**Problem requirements**. If a line in the listing includes the word "stdpp", copy it out.

**Input material**.
(** ** Concrete instances *)

Definition repo_registry : registry :=
  match register_all all_options registry_init with
  | Some (Ret g) => g
  | _ => registry_init
  end.

(** A list of registrations that goes through makes the registry it is read off. *)
Definition goes_through (l : list (Option * string * list string)) : bool :=
  match register_all l registry_init with Some (Ret _) => true | _ => false end.
Lemma registered_all l : goes_through l = true →
  register_all l registry_init = Some (Ret (match register_all l registry_init with Some (Ret g) => g | _ => registry_init end)).
Proof. unfold goes_through. by destruct (register_all l registry_init) as [[]|]. Qed.

(** The registrations of all packages succeed, no package takes a name of another, and
    the dotted path of each of the repository's options parses back to that option. *)
Theorem all_options_parse :
  register_all all_options registry_init = Some (Ret repo_registry) ∧
  Forall (λ '(opt, name, domains),
    ParseOption (Join (domains ++ [name])) repo_registry = Some (inr opt, repo_registry)) all_options.
Proof.
  split; [by apply registered_all; vm_compute|].
  (* every path is looked up in one evaluation of the registry *)
  assert (Hb : forallb (λ '(opt, name, domains),
    bool_decide (named repo_registry (Split (Join (domains ++ [name]))) = Some opt)) all_options = true)
    by (vm_compute; reflexivity).
  assert (Hl : locked repo_registry = false) by (vm_compute; reflexivity).
  rewrite forallb_forall in Hb. apply Forall_forall. intros [[opt name] domains] Hin.
  apply list_elem_of_In, Hb, bool_decide_eq_true in Hin. by rewrite ParseOption_named, Hin.
Qed.


Lemma parse_failure_deadlocks_witness :
  ∃ g', ParseOption "Connector.Dialer" repo_registry = Some (inl (not_found "Connector.Dialer"), g') ∧
    ParseOption "Connector.PipeLimit" g' = None.
Proof.
  destruct (parse_failure_deadlocks "Connector.Dialer" repo_registry) as (g' & H1 & H2 & _);
    [vm_compute; reflexivity|vm_compute; reflexivity|].
  exists g'. split; [exact H1|apply H2].
Defined.
(* ===== verification/InprocThms.v ===== *)
(** In-process connections: who is connected to whom, and an address that is lost for good. *)
From S2P Require Import Prelude Errs Transport Inproc.
From stdpp Require Import base tactics numbers gmap list strings relations.
From Stdlib Require Import ZArith Lia.
Open Scope Z_scope.

(** ** Facts that last *)

Definition at_addr (w : iworld) (l : nat) (a : string) : Prop := ∃ x, ltab w !! l = Some x ∧ l_addr x = a.
Definition owned (w : iworld) (c l : nat) : Prop := ∃ k, chans w !! c = Some k ∧ owner k = l.
Definition dials_to (w : iworld) (t l : nat) : Prop := ∃ d, dials w !! t = Some d ∧ d_l d = Some l.
Definition connected (w : iworld) (t a : nat) : Prop := ∃ d, dials w !! t = Some d ∧ d_phase d = DConnected a.
Definition accepted (w : iworld) (a t : nat) : Prop := ∃ l n, accs w !! a = Some (AAccepted l t n).

Definition is_conn (p : dial_phase) : bool := match p with DConnected _ => true | _ => false end.
Definition is_acc (p : accept_phase) : bool := match p with AAccepted _ _ _ => true | _ => false end.

Definition dial_ok (w : iworld) (d : dialing) : Prop :=
  (∀ l, d_l d = Some l → at_addr w l (d_addr d)) ∧
  match d_phase d with
  | DFound l | DWait l | DSend l None => d_l d = Some l
  | DSend l (Some c) => d_l d = Some l ∧ owned w c l
  | _ => True
  end.
Definition acc_ok (w : iworld) (p : accept_phase) : Prop :=
  match p with
  | ASelect l (Some c) => owned w c l
  | AOffer l t _ | AAccepted l t _ => dials_to w t l
  | _ => True
  end.

Record iinv (w : iworld) : Prop := IInv {
  k_addr : ∀ a l, byAddr w !! a = Some l → at_addr w l a;
  k_lis : ∀ l x c, ltab w !! l = Some x → accepts x = Some c → owned w c l;
  k_chan : ∀ c k t, chans w !! c = Some k → t ∈ queue k → dials_to w t (owner k);
  k_dial : ∀ t d, dials w !! t = Some d → dial_ok w d;
  k_acc : ∀ a p, accs w !! a = Some p → acc_ok w p;
  k_meet : ∀ t a, connected w t a ↔ accepted w a t }.

Definition all_fresh (w : iworld) : Prop := ∀ n, (next_ref w ≤ n)%nat →
  ltab w !! n = None ∧ chans w !! n = None ∧ dials w !! n = None ∧ accs w !! n = None.

(** [w'] still knows what [w] knew. *)
Record lasts (w w' : iworld) : Prop := Lasts {
  ls_addr : ∀ l a, at_addr w l a → at_addr w' l a;
  ls_owned : ∀ c l, owned w c l → owned w' c l;
  ls_dials : ∀ t l, dials_to w t l → dials_to w' t l }.

Lemma dial_ok_lasts w w' d : lasts w w' → dial_ok w d → dial_ok w' d.
Proof.
  intros [H1 H2 H3] [Ha Hp]. split; [by eauto|]. destruct (d_phase d) as [|? []| | |]; naive_solver.
Qed.
Lemma acc_ok_lasts w w' p : lasts w w' → acc_ok w p → acc_ok w' p.
Proof. intros [H1 H2 H3]. destruct p as [|? []| | |]; cbn; auto. Qed.
(* ===== verification/Net.v ===== *)
(** transport/tcp/tcp.go and transport/ipc/ipc_unix.go: the transports over package net.

    What the operating system does is a parameter: [net_ops] are the calls of package net
    (and os) the two packages make, on a state [W] of the network.  The two listeners differ
    in what [Listen] does and in the options set on a connection; their state is the same
    record. *)
From S2P Require Import Prelude Errs Options OptionSet OptionReg Transport.
From stdpp Require Import base tactics numbers list strings.
From Stdlib Require Import ZArith Lia.
Open Scope Z_scope.

(** What [os.Stat] says of the path of a unix socket. *)
Inductive stat := StatSocket | StatOther | StatNotExist | StatError (e : err).

Record net_ops (W A C L : Type) := NetOps {
  resolve : string → err + A;
  dial_addr : A → M W (err + C);
  listen_addr : A → M W (err + L);
  accept_on : L → M W (err + C);
  close_listener : L → M W (option err);
  close_conn : C → M W (option err);
  local_addr : C → Address;
  remote_addr : C → Address;
  SetNoDelay : C → bool → M W (option err);
  SetKeepAlive : C → bool → M W (option err);
  SetKeepAlivePeriod : C → Z → M W (option err);
  SetReadBuffer : C → Z → M W (option err);
  SetWriteBuffer : C → Z → M W (option err);
  Stat : A → M W stat;
  Remove : A → M W (option err) }.
Arguments resolve {W A C L} n. Arguments dial_addr {W A C L} n. Arguments listen_addr {W A C L} n.
Arguments accept_on {W A C L} n. Arguments close_listener {W A C L} n. Arguments close_conn {W A C L} n.
Arguments local_addr {W A C L} n. Arguments remote_addr {W A C L} n. Arguments SetNoDelay {W A C L} n.
Arguments SetKeepAlive {W A C L} n. Arguments SetKeepAlivePeriod {W A C L} n. Arguments SetReadBuffer {W A C L} n.
Arguments SetWriteBuffer {W A C L} n. Arguments Stat {W A C L} n. Arguments Remove {W A C L} n.

Section net.
Context {W A C L : Type} (net : net_ops W A C L).

Record listener := mkListener { addr : A; bound : bool; lis : option L; closedq : bool }.

(** ** tcp *)

(** [if val, ok := opts.GetOption(opt); ok { if err := set(opt.Value(val)); ... } }] *)
Definition with_option {V} (assert : value → outcome V) (st : store) (opts : nat) (opt : Option)
  (set : V → M W (option err)) : M W (option err) :=
  match GetOption (S opts) st opts opt with
  | None => gopanic PanicNilDeref
  | Some None => mret None
  | Some (Some val) => match assert val with Ret v => set v | Panics q => gopanic q end
  end.

(** [if err := m; err != nil { return err }; k] *)
Definition unless_err (m : M W (option err)) (k : M W (option err)) : M W (option err) :=
  e ← m; match e with Some e => mret (Some e) | None => k end.

Definition configTCP (conn : C) (st : store) (opts : nat) : M W (option err) :=
  unless_err (with_option boolOption_Value st opts Transport.tcp_NoDelay (SetNoDelay net conn)) (
  unless_err (with_option boolOption_Value st opts Transport.tcp_KeepAlive (λ keepAlive,
      unless_err (SetKeepAlive net conn keepAlive) (
        if (keepAlive : bool)
        then with_option timeDurationOption_Value st opts Transport.tcp_KeepAlivePeriod (SetKeepAlivePeriod net conn)
        else mret None))) (
  unless_err (with_option intOption_Value st opts Transport.tcp_ReadBuffer (SetWriteBuffer net conn)) (
  with_option intOption_Value st opts Transport.tcp_WriteBuffer (SetWriteBuffer net conn)))).

Definition new_connection (scheme : string) (conn : C) (accepted : bool) : connection C :=
  NewConnection scheme conn (local_addr net conn) (remote_addr net conn) accepted.

(** A connection that could not be configured is closed. *)
Definition configured (conn : C) (st : store) (opts : nat) (accepted : bool) : M W (err + connection C) :=
  e ← configTCP conn st opts;
  match e with
  | Some e => close_conn net conn ;; mret (inl e)
  | None => mret (inr (new_connection "tcp" conn accepted))
  end.

Definition tcp_Dial (a : A) (st : store) (opts : nat) : M W (err + connection C) :=
  r ← dial_addr net a;
  match r with inl e => mret (inl e) | inr conn => configured conn st opts false end.

Definition tcp_Listen (l : listener) : M W (option err * listener) :=
  if closedq l then mret (Some ErrClosed, l) else
  r ← listen_addr net (addr l);
  match r with
  | inl e => mret (Some e, mkListener (addr l) (bound l) None (closedq l))
  | inr x => mret (None, mkListener (addr l) true (Some x) (closedq l))
  end.

Definition tcp_Accept (l : listener) (st : store) (opts : nat) : M W (err + connection C) :=
  if closedq l then mret (inl ErrClosed) else
  match lis l with
  | None => mret (inl ErrBadOperateState)
  | Some x =>
      r ← accept_on net x;
      match r with inl e => mret (inl e) | inr conn => configured conn st opts true end
  end.

Definition net_Close (l : listener) : M W (option err * listener) :=
  if closedq l then mret (Some ErrClosed, l) else
  let l := mkListener (addr l) (bound l) (lis l) true in
  match lis l with
  | None => mret (None, l)
  | Some x => e ← close_listener net x; mret (e, l)
  end.

Definition tcp_address (s : string) : err + A :=
  match StripScheme s with inl e => inl e | inr a => ResolveTCPAddr (resolve net) a end.
Definition tcp_NewDialer (s : string) : err + A := tcp_address s.
Definition tcp_NewListener (s : string) : err + listener :=
  match tcp_address s with inl e => inl e | inr a => inr (mkListener a false None false) end.

(** ** ipc *)

Definition ipc_Dial (a : A) : M W (err + connection C) :=
  r ← dial_addr net a;
  match r with inl e => mret (inl e) | inr conn => mret (inr (new_connection "ipc" conn false)) end.

(** A socket file that is left over is removed, any other file is refused. *)
Definition ipc_Listen (l : listener) : M W (option err * listener) :=
  if closedq l then mret (Some ErrClosed, l) else
  s ← Stat net (addr l);
  refused ← (match s with
    | StatSocket => e ← Remove net (addr l); mret (match e with Some _ => Some ErrAddrInUse | None => None end)
    | StatOther => mret (Some ErrBadAddr)
    | StatNotExist => mret None
    | StatError e => mret (Some e)
    end);
  match refused with
  | Some e => mret (Some e, l)
  | None =>
      r ← listen_addr net (addr l);
      match r with
      | inl e => mret (Some e, l)
      | inr x => mret (None, mkListener (addr l) (bound l) (Some x) (closedq l))
      end
  end.

Definition ipc_Accept (l : listener) : M W (err + connection C) :=
  if closedq l then mret (inl ErrClosed) else
  match lis l with
  | None => mret (inl ErrBadOperateState)
  | Some x =>
      r ← accept_on net x;
      match r with inl e => mret (inl e) | inr conn => mret (inr (new_connection "ipc" conn true)) end
  end.

Definition ipc_Close (l : listener) : M W (option err * listener) := net_Close l.

Definition ipc_address (s : string) : err + A :=
  match StripScheme s with inl e => inl e | inr a => resolve net a end.
Definition ipc_NewDialer (s : string) : err + A := ipc_address s.
Definition ipc_NewListener (s : string) : err + listener :=
  match ipc_address s with inl e => inl e | inr a => inr (mkListener a false None false) end.
End net.
Arguments listener A L : clear implicits.
Arguments mkListener {A L}.

(** ** Connections are accounted for *)

Record net_laws {W A C L} (net : net_ops W A C L) (opened : W → list C) : Prop := NetLaws {
  law_dial a w r w' : dial_addr net a w = Ret (r, w') →
    opened w' = match r with inl _ => opened w | inr c => c :: opened w end;
  law_accept l w r w' : accept_on net l w = Ret (r, w') →
    opened w' = match r with inl _ => opened w | inr c => c :: opened w end;
  law_close c w e w' cs : close_conn net c w = Ret (e, w') → opened w = c :: cs → opened w' = cs;
  law_nodelay c b w e w' : SetNoDelay net c b w = Ret (e, w') → opened w' = opened w;
  law_keepalive c b w e w' : SetKeepAlive net c b w = Ret (e, w') → opened w' = opened w;
  law_period c d w e w' : SetKeepAlivePeriod net c d w = Ret (e, w') → opened w' = opened w;
  law_writebuffer c n w e w' : SetWriteBuffer net c n w = Ret (e, w') → opened w' = opened w }.

Section accounts.
Context {W A C L : Type} (net : net_ops W A C L) (opened : W → list C) (Hlaws : net_laws net opened).

(** [m] opens and closes nothing. *)
Definition quiet {X} (m : M W X) : Prop := ∀ w x w', m w = Ret (x, w') → opened w' = opened w.

Lemma quiet_unless m k : quiet m → quiet k → quiet (unless_err m k).
Proof.
  intros Hm Hk w x w' (e & w1 & H1%Hm & H2)%M_bind_Ret. rewrite <- H1. destruct e; [by injection H2 as _ <-|by eapply Hk].
Qed.
Lemma quiet_option {V} (assert : value → outcome V) st opts opt set :
  (∀ v, quiet (set v)) → quiet (with_option assert st opts opt set).
Proof.
  intros Hs w x w'. unfold with_option. destruct (GetOption _ _ _ _) as [[v|]|]; [|by intros [= _ <-]|done].
  destruct (assert v); [apply Hs|done].
Qed.
Lemma configTCP_quiet conn st opts : quiet (configTCP net conn st opts).
Proof.
  unfold configTCP. destruct Hlaws as [_ _ _ L1 L2 L3 L4].
  apply quiet_unless; [apply quiet_option; intros b w x w'; apply L1|].
  apply quiet_unless; [apply quiet_option; intros keepAlive; apply quiet_unless; [intros w x w'; apply L2|]|].
  { destruct keepAlive; [apply quiet_option; intros d w x w'; apply L3|by intros w x w' [= _ <-]]. }
  apply quiet_unless; apply quiet_option; intros n w x w'; apply L4.
Qed.

(** The account of a call that may hand out a connection. *)
Definition accounted (m : M W (err + connection C)) : Prop := ∀ w r w', m w = Ret (r, w') →
  opened w' = match r with inl _ => opened w | inr c => raw_conn c :: opened w end.

Lemma configured_accounted conn st opts accepted w r w' cs :
  configured net conn st opts accepted w = Ret (r, w') → opened w = conn :: cs →
  opened w' = match r with inl _ => cs | inr c => raw_conn c :: cs end.
Proof.
  intros (e & w1 & H1%configTCP_quiet & H2)%M_bind_Ret Hw. destruct e as [e|].
  - apply M_bind_Ret in H2 as (e' & w2 & H2 & [= <- <-]). eapply (law_close _ _ Hlaws); [exact H2|congruence].
  - injection H2 as <- <-. unfold new_connection, NewConnection. destruct accepted; cbn; congruence.
Qed.

Lemma tcp_Dial_accounted a st opts : accounted (tcp_Dial net a st opts).
Proof.
  intros w r w' (x & w1 & H1%(law_dial _ _ Hlaws) & H2)%M_bind_Ret. destruct x as [e|conn]; [by injection H2 as <- <-|].
  by eapply configured_accounted in H2.
Qed.
Lemma tcp_Accept_accounted l st opts : accounted (tcp_Accept net l st opts).
Proof.
  intros w r w'. unfold tcp_Accept. destruct (closedq l); [by intros [= <- <-]|].
  destruct (lis l) as [x|]; [|by intros [= <- <-]].
  intros (y & w1 & H1%(law_accept _ _ Hlaws) & H2)%M_bind_Ret. destruct y as [e|conn]; [by injection H2 as <- <-|].
  by eapply configured_accounted in H2.
Qed.
Lemma ipc_Dial_accounted a : accounted (ipc_Dial net a).
Proof.
  intros w r w' (x & w1 & H1%(law_dial _ _ Hlaws) & H2)%M_bind_Ret. by destruct x; injection H2 as <- <-.
Qed.
Lemma ipc_Accept_accounted l : accounted (ipc_Accept net l).
Proof.
  intros w r w'. unfold ipc_Accept. destruct (closedq l); [by intros [= <- <-]|].
  destruct (lis l) as [x|]; [|by intros [= <- <-]].
  intros (y & w1 & H1%(law_accept _ _ Hlaws) & H2)%M_bind_Ret. by destruct y; injection H2 as <- <-.
Qed.
End accounts.

(** C24: the network transports leak no connection: a [Dial] or [Accept] of tcp and of ipc that
    fails leaves exactly the connections open that were open before - also when the
    connection was made and could not be configured - and one that succeeds hands out the
    one connection it opened. *)
Theorem net_connections_accounted {W A C L} (net : net_ops W A C L) (opened : W → list C) :
  net_laws net opened →
  (∀ a st opts, accounted opened (tcp_Dial net a st opts)) ∧
  (∀ l st opts, accounted opened (tcp_Accept net l st opts)) ∧
  (∀ a, accounted opened (ipc_Dial net a)) ∧ (∀ l, accounted opened (ipc_Accept net l)).
Proof.
  intros H. split_and!; intros; by (apply tcp_Dial_accounted || apply tcp_Accept_accounted
    || apply ipc_Dial_accounted || apply ipc_Accept_accounted).
Qed.

(** ** Listeners *)

(** The listeners of tcp and ipc after [Close]: listening and accepting answer
    [ErrClosed] and touch nothing, closing again answers [ErrClosed]; and before [Listen] an
    accept answers [ErrBadOperateState]. *)
Theorem net_listener_closed {W A C L} (net : net_ops W A C L) (l l' : listener A L) e w w' st opts :
  net_Close net l w = Ret ((e, l'), w') →
  closedq l' = true ∧
  (∀ w1, tcp_Listen net l' w1 = Ret ((Some ErrClosed, l'), w1) ∧ ipc_Listen net l' w1 = Ret ((Some ErrClosed, l'), w1) ∧
         tcp_Accept net l' st opts w1 = Ret (inl ErrClosed, w1) ∧ ipc_Accept net l' w1 = Ret (inl ErrClosed, w1) ∧
         net_Close net l' w1 = Ret ((Some ErrClosed, l'), w1)) ∧
  (closedq l = false → lis l = None →
     tcp_Accept net l st opts w = Ret (inl ErrBadOperateState, w) ∧ ipc_Accept net l w = Ret (inl ErrBadOperateState, w)).
Proof.
  intros H. assert (Hc : closedq l' = true).
  { unfold net_Close in H. destruct (closedq l) eqn:E; [by injection H as _ <- _|].
    cbn in H. destruct (lis l); [|by injection H as _ <- _].
    apply M_bind_Ret in H as (e1 & w1 & _ & [= _ <- _]). done. }
  split; [done|]. split.
  - intros w1. unfold tcp_Listen, ipc_Listen, tcp_Accept, ipc_Accept, net_Close. by rewrite Hc.
  - intros E1 E2. unfold tcp_Accept, ipc_Accept. by rewrite E1, E2.
Qed.

(** A network whose state lists the open connections, and that refuses [SetNoDelay]. *)
Definition demo_open (_ : unit) : M (list nat) (err + nat) := λ w, Ret (inr (length w), length w :: w).
Definition demo_ok {X} (_ : nat) (_ : X) : M (list nat) (option err) := mret None.
Definition demo_net : net_ops (list nat) unit nat unit := {|
  resolve := λ _, inr (); dial_addr := demo_open; listen_addr := λ _, mret (inr ());
  accept_on := demo_open; close_listener := λ _, mret None;
  close_conn := λ _ w, Ret (None, tail w);
  local_addr := λ _, NewAddress "tcp" "here"; remote_addr := λ _, NewAddress "tcp" "there";
  SetNoDelay := λ _ _, mret (Some (ErrOS 1)); SetKeepAlive := demo_ok; SetKeepAlivePeriod := demo_ok;
  SetReadBuffer := demo_ok; SetWriteBuffer := demo_ok;
  Stat := λ _, mret StatNotExist; Remove := λ _, mret None |}.
Definition demo_store : store := [mkOptions {[Transport.tcp_NoDelay := VBool true]} None [] None []].

Lemma demo_laws : net_laws demo_net id.
Proof.
  split; cbn; try by intros * [= _ <-].
  - by intros * [= <- <-].
  - by intros * [= <- <-].
  - intros c w e w' cs [= _ <-] Hw. by rewrite Hw.
  - by intros _ _ w e w' [= _ <-].
Qed.

Lemma net_connections_accounted_witness :
  tcp_Dial demo_net () demo_store 0 [7%nat] = Ret (inl (ErrOS 1), [7%nat]) ∧
  ∀ r w', tcp_Dial demo_net () demo_store 0 [7%nat] = Ret (r, w') →
    id w' = match r with inl _ => [7%nat] | inr c => raw_conn c :: [7%nat] end.
Proof.
  split; [vm_compute; reflexivity|]. intros r w'.
  apply (proj1 (net_connections_accounted demo_net id demo_laws) () demo_store 0%nat [7%nat] r w').
Defined.

Lemma net_listener_closed_witness :
  net_Close demo_net (mkListener () false None false) [] = Ret ((None, mkListener () false None true), []) ∧
  tcp_Accept demo_net (mkListener () false None true) [] 0 [] = Ret (inl ErrClosed, []).
Proof.
  split; [reflexivity|].
  destruct (net_listener_closed demo_net (mkListener () false None false) (mkListener () false None true) None [] [] [] 0 eq_refl)
    as (_ & H & _). apply H.
Defined.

**Answer to the problem**.
From stdpp Require Import base tactics numbers gmap list strings relations.
From stdpp Require Import base tactics numbers list strings.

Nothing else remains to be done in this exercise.